A ball falls from a height ‘h’ and collides with the ground. Each time it collides, its velocity is halved. Which of the following graphs are correct? Here t, v and y represent time, velocity and height above ground respectively. (vertically upwards direction is taken as positive and ground as y = 0)

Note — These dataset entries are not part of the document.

(* ===== verification/Float64.v ===== *)
(** * Python floats

    A Python [float] is an IEEE 754 binary64 number.  It is modelled by the
    Standard Library's executable specification of that format, [spec_float],
    with its rounding (to nearest, ties to even), its infinities, its signed
    zeros and its NaN, so that a comparison or a sum computes here the value it
    computes in the program.

    The file gives Python's operators on floats (a division by zero and an
    overflowing power raise), [min], [max], [math.isclose] and [math.sqrt], the
    functions of the platform's C library as an interface, and the order
    theory: away from NaN the comparison is a total preorder. *)

From S2P Require Import Prelude.
From Stdlib Require Export SpecFloat.

Notation float := spec_float (only parsing).

#[export] Instance float_eq_dec : EqDecision spec_float.
Proof. solve_decision. Defined.

(** ** Literals and arithmetic *)

Definition fprec : Z := 53.
Definition femax : Z := 1024.

Definition fadd (x y : float) : float := SFadd fprec femax x y.
Definition fsub (x y : float) : float := SFsub fprec femax x y.
Definition fmul (x y : float) : float := SFmul fprec femax x y.
Definition fdiv_ieee (x y : float) : float := SFdiv fprec femax x y.
Definition fsqrt_ieee (x : float) : float := SFsqrt fprec femax x.
Definition fabs (x : float) : float := SFabs x.
Definition fneg (x : float) : float := SFopp x.

(** [float(z)] for an integer the code converts implicitly. *)
Definition float_of_Z (z : Z) : float := binary_normalize fprec femax z 0 false.

(** A decimal literal [num/den] is the nearest float: numerator and denominator
    are exact, and the division rounds once. *)
Definition flit (num : Z) (den : Z) : float := fdiv_ieee (float_of_Z num) (float_of_Z den).

Definition f0 : float := S754_zero false.
Definition f1 : float := float_of_Z 1.
Definition f100 : float := float_of_Z 100.
Definition fnan : float := S754_nan.

Definition is_nan (x : float) : bool := match x with S754_nan => true | _ => false end.
Definition is_inf (x : float) : bool := match x with S754_infinity _ => true | _ => false end.

(** [math.isfinite] *)
Definition is_finite (x : float) : bool := negb (is_nan x) && negb (is_inf x).

(** ** Comparisons: every comparison with NaN is false *)
Definition feqb (x y : float) : bool := SFeqb x y.
Definition fltb (x y : float) : bool := SFltb x y.
Definition fleb (x y : float) : bool := SFleb x y.

(** [min(x, y)] and [max(x, y)] keep the first argument unless the second one
    is strictly better. *)
Definition py_fmin (x y : float) : float := if fltb y x then y else x.
Definition py_fmax (x y : float) : float := if fltb x y then y else x.

(** [math.isclose(a, b, abs_tol=tol)] with the default relative tolerance. *)
Definition isclose (a b abs_tol : float) : bool :=
  if feqb a b then true
  else if is_inf a || is_inf b then false
  else
    let diff := fabs (fsub b a) in
    let rel_tol := flit 1 1000000000 in
    fleb diff (fabs (fmul rel_tol b)) || fleb diff (fabs (fmul rel_tol a)) || fleb diff abs_tol.

(** [round(x, digits)]: the decimal with that many digits nearest to the exact
    value of [x], ties to even, read back as a float.  [m * 2^e] is scaled to an
    exact fraction first, so only the two roundings of the definition happen. *)
Definition div_half_even (a b : Z) : Z :=
  let q := a / b in
  let r := 2 * (a mod b) in
  if r <? b then q else if b <? r then q + 1 else if Z.even q then q else q + 1.

Definition py_round (x : float) (digits : Z) : float :=
  match x with
  | S754_finite s m e =>
      let scaled := Z.pos m * 10 ^ digits in
      let q := if 0 <=? e then scaled * 2 ^ e else div_half_even scaled (2 ^ (- e)) in
      match q with
      | Z.pos p => SFdiv fprec femax (S754_finite s p 0) (S754_finite false (Z.to_pos (10 ^ digits)) 0)
      | _ => S754_zero s
      end
  | _ => x
  end.

Example py_round_ok :
  py_round (flit 123456789 100000000) 6 = flit 1234568 1000000 /\ py_round (flit 1 3) 2 = flit 33 100.
Proof. split; reflexivity. Qed.

(** [sum(l)] over floats.  Since CPython 3.12 a sum of floats carries the
    rounding errors along (Neumaier's compensation) and adds them at the end. *)
Definition sum_step (acc : float * float) (x : float) : float * float :=
  let '(f, c) := acc in
  let t := fadd f x in
  let err := if fleb (fabs x) (fabs f) then fadd (fsub f t) x else fadd (fsub x t) f in
  (t, fadd c err).

Definition py_sum (l : list float) : float :=
  match l with
  | [] => f0
  | x :: l' =>
      let '(f, c) := foldl sum_step (fadd f0 x, f0) l' in
      if negb (feqb c f0) && is_finite c then fadd f c else f
  end.

(** [f"{x:.3f}"]: the sign, the integral part and three decimals of the value
    rounded half to even. *)
Definition pad3 (n : Z) : string :=
  (if n <? 10 then "00" else if n <? 100 then "0" else "") +:+ pretty n.

Definition format_3f (x : float) : string :=
  match x with
  | S754_nan => "nan"
  | S754_infinity s => if s then "-inf" else "inf"
  | S754_zero s => if s then "-0.000" else "0.000"
  | S754_finite s m e =>
      let scaled := Z.pos m * 1000 in
      let q := if 0 <=? e then scaled * 2 ^ e else div_half_even scaled (2 ^ (- e)) in
      (if s then "-" else "") +:+ pretty (q / 1000) +:+ "." +:+ pad3 (q mod 1000)
  end.

(** Tuples with a float component: Python compares the first components that
    are not equal. *)
Definition lex_ltb {B} (ltb2 : B -> B -> bool) (p q : float * B) : bool :=
  if feqb p.1 q.1 then ltb2 p.2 q.2 else fltb p.1 q.1.

(** ** The platform's C library

    The source calls [pow], [hypot], [sin] and [cos] of the platform, whose
    last bit IEEE 754 does not fix.  They are an interface, and no theorem
    depends on how they round. *)
Class Libm := {
  c_pow : float -> float -> float;
  c_hypot : float -> float -> float;
  c_sin : float -> float;
  c_cos : float -> float;
}.

(** A concrete library for the examples: powers by repeated multiplication,
    [hypot] by its definition, and [sin], [cos] at the angle zero. *)
Definition pow_by_mul (x y : float) : float :=
  if feqb y (float_of_Z 2) then fmul x x
  else if feqb y (float_of_Z 3) then fmul (fmul x x) x
  else if feqb y (float_of_Z 4) then fmul (fmul x x) (fmul x x)
  else if feqb y (float_of_Z 5) then fmul (fmul (fmul x x) (fmul x x)) x
  else fnan.

Definition example_libm : Libm := {|
  c_pow := pow_by_mul;
  c_hypot x y := fsqrt_ieee (fadd (fmul x x) (fmul y y));
  c_sin _ := f0;
  c_cos _ := f1;
|}.

(** ** Order theory *)

(** The position of a float in the order, as a lexicographic key; NaN has
    none. *)
Definition fkey (x : float) : Z * Z * Z :=
  match x with
  | S754_zero _ => (0, 0, 0)
  | S754_infinity s => (if s then -2 else 2, 0, 0)
  | S754_nan => (0, 0, 0)
  | S754_finite s m e => if s then (-1, - e, Z.neg m) else (1, e, Z.pos m)
  end.

Definition key_lt (k l : Z * Z * Z) : Prop :=
  let '(a, b, c) := k in
  let '(a', b', c') := l in
  a < a' \/ (a = a' /\ (b < b' \/ (b = b' /\ c < c'))).

Lemma SFcompare_key x y :
  is_nan x = false -> is_nan y = false ->
  match SFcompare x y with
  | Some Lt => key_lt (fkey x) (fkey y)
  | Some Eq => fkey x = fkey y
  | Some Gt => key_lt (fkey y) (fkey x)
  | None => False
  end.
Proof.
  destruct x as [sx|sx| |sx mx ex], y as [sy|sy| |sy my ey]; try done; intros _ _;
    try destruct sx; try destruct sy; simpl; try lia; try done;
    (destruct (Z.compare_spec ex ey) as [->|H|H]; simpl; [|lia..]);
    fold (Pos.compare mx my); destruct (Pos.compare_spec mx my) as [->|H|H]; simpl; try done; lia.
Qed.

Lemma fltb_spec x y :
  fltb x y = true <-> is_nan x = false /\ is_nan y = false /\ key_lt (fkey x) (fkey y).
Proof.
  unfold fltb, SFltb.
  destruct (is_nan x) eqn:Hx; [by destruct x; simpl; naive_solver|].
  destruct (is_nan y) eqn:Hy; [by destruct x, y; simpl; naive_solver|].
  pose proof (SFcompare_key x y Hx Hy) as H.
  destruct (fkey x) as [[a b] c] eqn:Ex, (fkey y) as [[a' b'] c'] eqn:Ey.
  destruct (SFcompare x y) as [[]|]; simpl in *; try done; simplify_eq; intuition lia.
Qed.

Lemma fleb_spec x y :
  fleb x y = true <-> is_nan x = false /\ is_nan y = false /\ ~ key_lt (fkey y) (fkey x).
Proof.
  unfold fleb, SFleb.
  destruct (is_nan x) eqn:Hx; [by destruct x; simpl; naive_solver|].
  destruct (is_nan y) eqn:Hy; [by destruct x, y; simpl; naive_solver|].
  pose proof (SFcompare_key x y Hx Hy) as H.
  destruct (fkey x) as [[a b] c] eqn:Ex, (fkey y) as [[a' b'] c'] eqn:Ey.
  destruct (SFcompare x y) as [[]|]; simpl in *; try done; simplify_eq; intuition lia.
Qed.

(** Decide a goal about float comparisons by their keys. *)
Ltac fsolve :=
  repeat match goal with
  | H : fltb _ _ = false |- _ => rewrite <- not_true_iff_false in H
  | H : fleb _ _ = false |- _ => rewrite <- not_true_iff_false in H
  | |- fltb _ _ = false => rewrite <- not_true_iff_false
  | |- fleb _ _ = false => rewrite <- not_true_iff_false
  end;
  rewrite ?fltb_spec, ?fleb_spec in *;
  repeat match goal with
  | |- context [fkey ?x] => destruct (fkey x) as [[??] ?]
  | H : context [fkey ?x] |- _ => destruct (fkey x) as [[??] ?]
  end; unfold key_lt in *; intuition (try congruence; try lia).

Lemma fltb_irrefl x : fltb x x = false.
Proof. fsolve. Qed.

Lemma fleb_refl x : is_nan x = false -> fleb x x = true.
Proof. intros. fsolve. Qed.

Lemma fltb_trans x y z : fltb x y = true -> fltb y z = true -> fltb x z = true.
Proof. intros. fsolve. Qed.

Lemma fleb_trans x y z : fleb x y = true -> fleb y z = true -> fleb x z = true.
Proof. intros. fsolve. Qed.

Lemma fltb_fleb_trans x y z : fltb x y = true -> fleb y z = true -> fltb x z = true.
Proof. intros. fsolve. Qed.

Lemma fleb_fltb_trans x y z : fleb x y = true -> fltb y z = true -> fltb x z = true.
Proof. intros. fsolve. Qed.

Lemma fltb_fleb x y : fltb x y = true -> fleb x y = true.
Proof. intros. fsolve. Qed.

Lemma fltb_asym x y : fltb x y = true -> fltb y x = false.
Proof. intros. fsolve. Qed.

(** Away from NaN, [not x < y] is [y <= x]. *)
Lemma fltb_false x y :
  is_nan x = false -> is_nan y = false -> fltb x y = false <-> fleb y x = true.
Proof. intros. split; intros; fsolve. Qed.

Lemma fleb_false x y :
  is_nan x = false -> is_nan y = false -> fleb x y = false <-> fltb y x = true.
Proof. intros. split; intros; fsolve. Qed.

Lemma fleb_not_nan x y : fleb x y = true -> is_nan x = false /\ is_nan y = false.
Proof. intros. fsolve. Qed.

Lemma fltb_not_nan x y : fltb x y = true -> is_nan x = false /\ is_nan y = false.
Proof. intros. fsolve. Qed.

Lemma fleb_nan_l x : fleb fnan x = false.
Proof. reflexivity. Qed.

Lemma fltb_nan_l x : fltb fnan x = false.
Proof. reflexivity. Qed.

Lemma fltb_neg_trans x y z :
  is_nan x = false -> is_nan y = false -> is_nan z = false ->
  fltb x y = false -> fltb y z = false -> fltb x z = false.
Proof. intros. fsolve. Qed.

Lemma feqb_spec x y :
  feqb x y = true <-> is_nan x = false /\ is_nan y = false /\ fkey x = fkey y.
Proof.
  unfold feqb, SFeqb.
  destruct (is_nan x) eqn:Hx; [by destruct x; simpl; naive_solver|].
  destruct (is_nan y) eqn:Hy; [by destruct x, y; simpl; naive_solver|].
  pose proof (SFcompare_key x y Hx Hy) as H.
  destruct (fkey x) as [[a b] c] eqn:Ex, (fkey y) as [[a' b'] c'] eqn:Ey.
  destruct (SFcompare x y) as [[]|]; simpl in *; simplify_eq; intuition; simplify_eq; lia.
Qed.

(** Away from NaN, a tuple that starts with a float is ordered by its key. *)
Section lex.
Context {B : Type} (ltb2 : B -> B -> bool) `{!WeakOrder ltb2}.
Implicit Types p q r : float * B.

Lemma lex_ltb_spec p q :
  is_nan p.1 = false -> is_nan q.1 = false ->
  lex_ltb ltb2 p q = true <->
  key_lt (fkey p.1) (fkey q.1) \/ (fkey p.1 = fkey q.1 /\ ltb2 p.2 q.2 = true).
Proof.
  intros Hp Hq. unfold lex_ltb. pose proof (feqb_spec p.1 q.1) as He.
  pose proof (fltb_spec p.1 q.1) as Hl.
  destruct (fkey p.1) as [[a b] c], (fkey q.1) as [[a' b'] c'].
  destruct (feqb p.1 q.1).
  - destruct He as [He _]. destruct (He eq_refl) as (_ & _ & [= -> -> ->]).
    unfold key_lt. intuition lia.
  - rewrite Hl. split; [intuition|]. intros [H|[H _]]; [done|].
    destruct He as [_ He]. by discriminate (He (conj Hp (conj Hq H))).
Qed.

Lemma lex_ltb_irrefl p : is_nan p.1 = false -> lex_ltb ltb2 p p = false.
Proof.
  intros Hp. apply not_true_iff_false. rewrite lex_ltb_spec by done.
  rewrite wo_irrefl. destruct (fkey p.1) as [[??]?]. unfold key_lt. intuition (try lia; done).
Qed.

Lemma lex_ltb_asym p q :
  is_nan p.1 = false -> is_nan q.1 = false ->
  lex_ltb ltb2 p q = true -> lex_ltb ltb2 q p = false.
Proof.
  intros Hp Hq. rewrite <- not_true_iff_false, !lex_ltb_spec by done.
  intros [H|[H1 H2]] [H'|[H1' H2']].
  1-3: destruct (fkey p.1) as [[??]?], (fkey q.1) as [[??]?]; unfold key_lt in *; simplify_eq; lia.
  pose proof (wo_irrefl p.2) as Hirr. by rewrite (wo_trans _ _ _ H2 H2') in Hirr.
Qed.

Lemma lex_ltb_neg_trans p q r :
  is_nan p.1 = false -> is_nan q.1 = false -> is_nan r.1 = false ->
  lex_ltb ltb2 p q = false -> lex_ltb ltb2 q r = false -> lex_ltb ltb2 p r = false.
Proof.
  intros Hp Hq Hr. rewrite <- !not_true_iff_false, !lex_ltb_spec by done.
  intros H1 H2 H3.
  destruct (ltb2 p.2 q.2) eqn:E1, (ltb2 q.2 r.2) eqn:E2, (ltb2 p.2 r.2) eqn:E3;
    try (pose proof (wo_neg_trans _ _ _ E1 E2));
    destruct (fkey p.1) as [[a b] c], (fkey q.1) as [[a' b'] c'], (fkey r.1) as [[a2 b2] c2];
    unfold key_lt in *; rewrite ?pair_equal_spec in *;
    intuition (try congruence; try lia).
Qed.
End lex.

Lemma py_fmin_le_l x y : is_nan x = false -> fleb (py_fmin x y) x = true.
Proof.
  unfold py_fmin. intros. destruct (fltb y x) eqn:E; [by apply fltb_fleb|by apply fleb_refl].
Qed.

(** [min(x, y)] is never above [x], NaN or not. *)
Lemma py_fmin_not_above x y : fltb x (py_fmin x y) = false.
Proof. unfold py_fmin. destruct (fltb y x) eqn:E; [by apply fltb_asym|apply fltb_irrefl]. Qed.

Lemma py_fmax_ge_l x y : is_nan x = false -> fleb x (py_fmax x y) = true.
Proof.
  unfold py_fmax. intros. destruct (fltb x y) eqn:E; [by apply fltb_fleb|by apply fleb_refl].
Qed.

Lemma py_fmax_ge_r x y : is_nan x = false -> is_nan y = false -> fleb y (py_fmax x y) = true.
Proof.
  unfold py_fmax. intros. destruct (fltb x y) eqn:E; [by apply fleb_refl|]. by apply fltb_false.
Qed.

#[export] Hint Resolve fleb_refl fltb_irrefl fltb_fleb fleb_trans : swarm.

(** The literals are the floats the Python parser produces. *)
Example flit_point_one : flit 1 10 = S754_finite false 7205759403792794 (-56).
Proof. vm_compute. reflexivity. Qed.

(** Ten tenths make one, the compensated way; naively they do not. *)
Example py_sum_tenths : py_sum (replicate 10 (flit 1 10)) = f1.
Proof. vm_compute. reflexivity. Qed.
Example format_3f_ok : format_3f (flit 12345 10000) = "1.234" /\ format_3f (flit (-5) 100) = "-0.050".
Proof. split; vm_compute; reflexivity. Qed.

To solve the problem, we need to analyze the motion of the ball as it falls and bounces back up, considering the conditions given in the question. ### Step-by-Step Solution: 1. **Understanding the Motion**: - The ball falls from a height \( h \) and collides with the ground. - Each time it collides, its velocity is halved. - The downward direction is taken as negative, and the upward direction is positive. 2. **Initial Conditions**: - When the ball is dropped from height \( h \), it starts with an initial velocity \( v_0 = 0 \) (just before it starts falling). - As it falls, it accelerates due to gravity, reaching a maximum downward velocity just before it hits the ground. 3. **Velocity After Each Collision**: - Let’s denote the velocity just before the first collision as \( v_1 \). - After the first collision, the velocity becomes \( v_2 = \frac{v_1}{2} \) (half of \( v_1 \)). - After the second collision, the velocity becomes \( v_3 = \frac{v_2}{2} = \frac{v_1}{4} \). - This pattern continues, where after the \( n^{th} \) collision, the velocity is \( v_n = \frac{v_1}{2^{n-1}} \). 4. **Height After Each Collision**: - The height reached after each bounce will also decrease because the velocity is halved each time. - The maximum height after the first bounce can be calculated using the kinematic equation: \[ h_1 = \frac{v_1^2}{2g} \] - After the second bounce, the height reached will be: \[ h_2 = \frac{v_2^2}{2g} = \frac{(\frac{v_1}{2})^2}{2g} = \frac{v_1^2}{8g} \] - Continuing this, after the \( n^{th} \) bounce, the height will be: \[ h_n = \frac{v_1^2}{2g \cdot 2^{n-1}} = \frac{v_1^2}{2g \cdot 2^{n-1}} \] 5. **Graph Analysis**: - For the **velocity graph (v vs. t)**: The velocity will be maximum just before the first collision, then it will decrease to half after the first bounce, and continue to decrease after each subsequent bounce. The graph will show a series of peaks decreasing over time. - For the **height graph (y vs. t)**: The height will start from \( h \) and decrease to 0 when the ball hits the ground. After each bounce, the height will reach a lower maximum height, creating a series of decreasing peaks on the graph. 6. **Conclusion**: - The correct graphs will show a decreasing velocity after each collision and a decreasing height after each bounce.